Robert Armstrong
Longtime rector at the Cathedral of Mary Our Queen
was beloved for his service to the parish

Monsignor Robert Armstrong, the longest-serving rector at the Cathedral of Mary Our Queen in North Baltimore, died of heart failure March 1 at the Stella Maris care facility in Timonium.
He was 81 and a beloved fixture of the prominent parish in the Archdiocese of Baltimore.
Monsignor Armstrong served the parish in Wyndhurst for 25 years before his retirement in 2009, and colleagues said he worked tirelessly to increase the trust fund for the immense cathedral. A devoted priest, he read the liturgy by candlelight during Hurricane Isabel in 2003 and relished sharing a bushel of crabs with parishioners.
“He was just as comfortable discussing theology as he was telling a joke, just as comfortable in the pulpit as he was eating crabs and drinking beer,” said his former student Monsignor Robert Jaskot, a pastor in Frederick County.
Monsignor Armstrong hired the first woman to serve as director of religious education at St. Michael the Archangel in Overlea, and he supported revising the word “brothers” in biblical readings to be more inclusive of female parishioners — a matter of debate within the church by the late 1990s.
“It is a little difficult to read the Scriptures when you’re talking to a congregation of men and women and you’re addressing the ‘brothers,’?” he told The Baltimore Sun in 1997.
When health problems forced his retirement after a quarter-century serving the parish, Monsignor Armstrong was honored with a standing ovation from the congregation, according to The Catholic Review.
“I was embarrassed,” he told The Catholic Review. “I never expected that. It kept going on and on.”
That year, Pope Benedict XVI conferred on him the high title protonotary apostolic supernumerary.
“From every assignment, certainly ever parish assignment ... guys liked him and wanted to emulate him,” said Monsignor Jaskot, who is pastor at Holy Family Catholic Community and at St. Francis-St. Mary Catholic Parish.
Robert Adrian Armstrong was born in Altoona, Pa., to Joseph Armstrong and Nadine Roessler. He was the eldest of five children.
He attended seminary boarding school in New Jersey and New York before obtaining a bachelor’s degree from Villanova University in 1958. He studied philosophy at Mount St. Mary’s Seminary in Emmitsburg and was ordained in May 1962.

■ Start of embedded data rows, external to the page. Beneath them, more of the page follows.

Lemma getCustomMigrationInfoBytes_spec_witness :
  valid_migration migration /\
  exists info, converted migration info /\
    getCustomMigrationInfoBytes migration_text (fed0 []) deployments = Returns (Marshal_CustomMigrationInfo info).
Proof.
  destruct (getCustomMigrationInfoBytes_spec migration_text (fed0 []) deployments migration) as [(Hv & _ & Hi)|[_ [err He]]].
  - vm_compute. reflexivity.
  - exact (conj Hv Hi).
  - exfalso. vm_compute in He. discriminate He.
Defined.
End Witnesses.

He later received a master’s degree in religious studies from the Catholic University of America in Washington, D.C.
Once ordained, he began work as an associate pastor at Immaculate Heart of Mary in Towson. He was also assigned to serve as chaplain at the old state reformatory, the Maryland Training School for Boys. He then taught religion from 1963 to 1965 at the old Seton High School.
Monsignor Armstrong also worked for about a decade in the office of The Confraternity of Christian Doctrine before being assigned as pastor at St. Michael the Archangel parish and school in Overlea in June 1978.
After he served six years with the parish, the school nuns were reassigned. Monsignor Armstrong wept as he broke the news to families.
“I feel so badly as pastor these sisters are leaving,” he told The Sun. “There is a feeling of emptiness, a void no one is going to fill.”
In October 1984, he was assigned to the Cathedral of Mary Our Queen, the massive brick and limestone church erected to seat nearly 2,000 people. The cathedral was finished in 1959 and demanded frequent maintenance and repairs by the 1990s.
“There’s not a day that work orders don’t come in,” Monsignor Armstrong told The Catholic Review. “I’ve learned all kinds of things about engineering.”
He was named monsignor by Pope John Paul II — now St. John Paul II — in 1990. In 1995, when the pontiff visited Baltimore, Monsignor Armstrong welcomed the pope to the cathedral, standing beside him during prayers. He continued to serve at the cathedral for more than a decade.
“He really was the perfect person for the job, which was why he was there for so long,” said Sean Caine, spokesman for the archdiocese. “He would have baptized and confirmed many of the parishioners, who then he would marry — he grew up as part of their families.”
Monsignor Jaskot recalled feeling nervous and irritable before his first time hearing confessions. Then Monsignor Armstrong approached with blunt advice.
“He goes, ‘Look, it’s not about you. It’s about them; it’s about God’s mercy. You forgive them, you listen to them, and you assure them of God’s love,’?” Monsignor Jaskot recalled.
Monsignor Armstrong also served the archdiocese on the Senate of Priests and Priests’ Retirement Fund, Clergy Personnel, Catholic Education and Christian Formation boards. In retirement he lived at Mercy Ridge in Timonium, but returned often to the cathedral in Baltimore.
“His last couple years, he couldn’t serve as he wanted to,” Monsignor Jaskot said. “It was very difficult for him.”
A Mass of Christian Burial will be offered at 10:30 a.m. today at the Cathedral of Mary Our Queen.
Monsignor Armstrong is survived by a sister, Sara Hardesty of Georgia; and many nieces and nephews.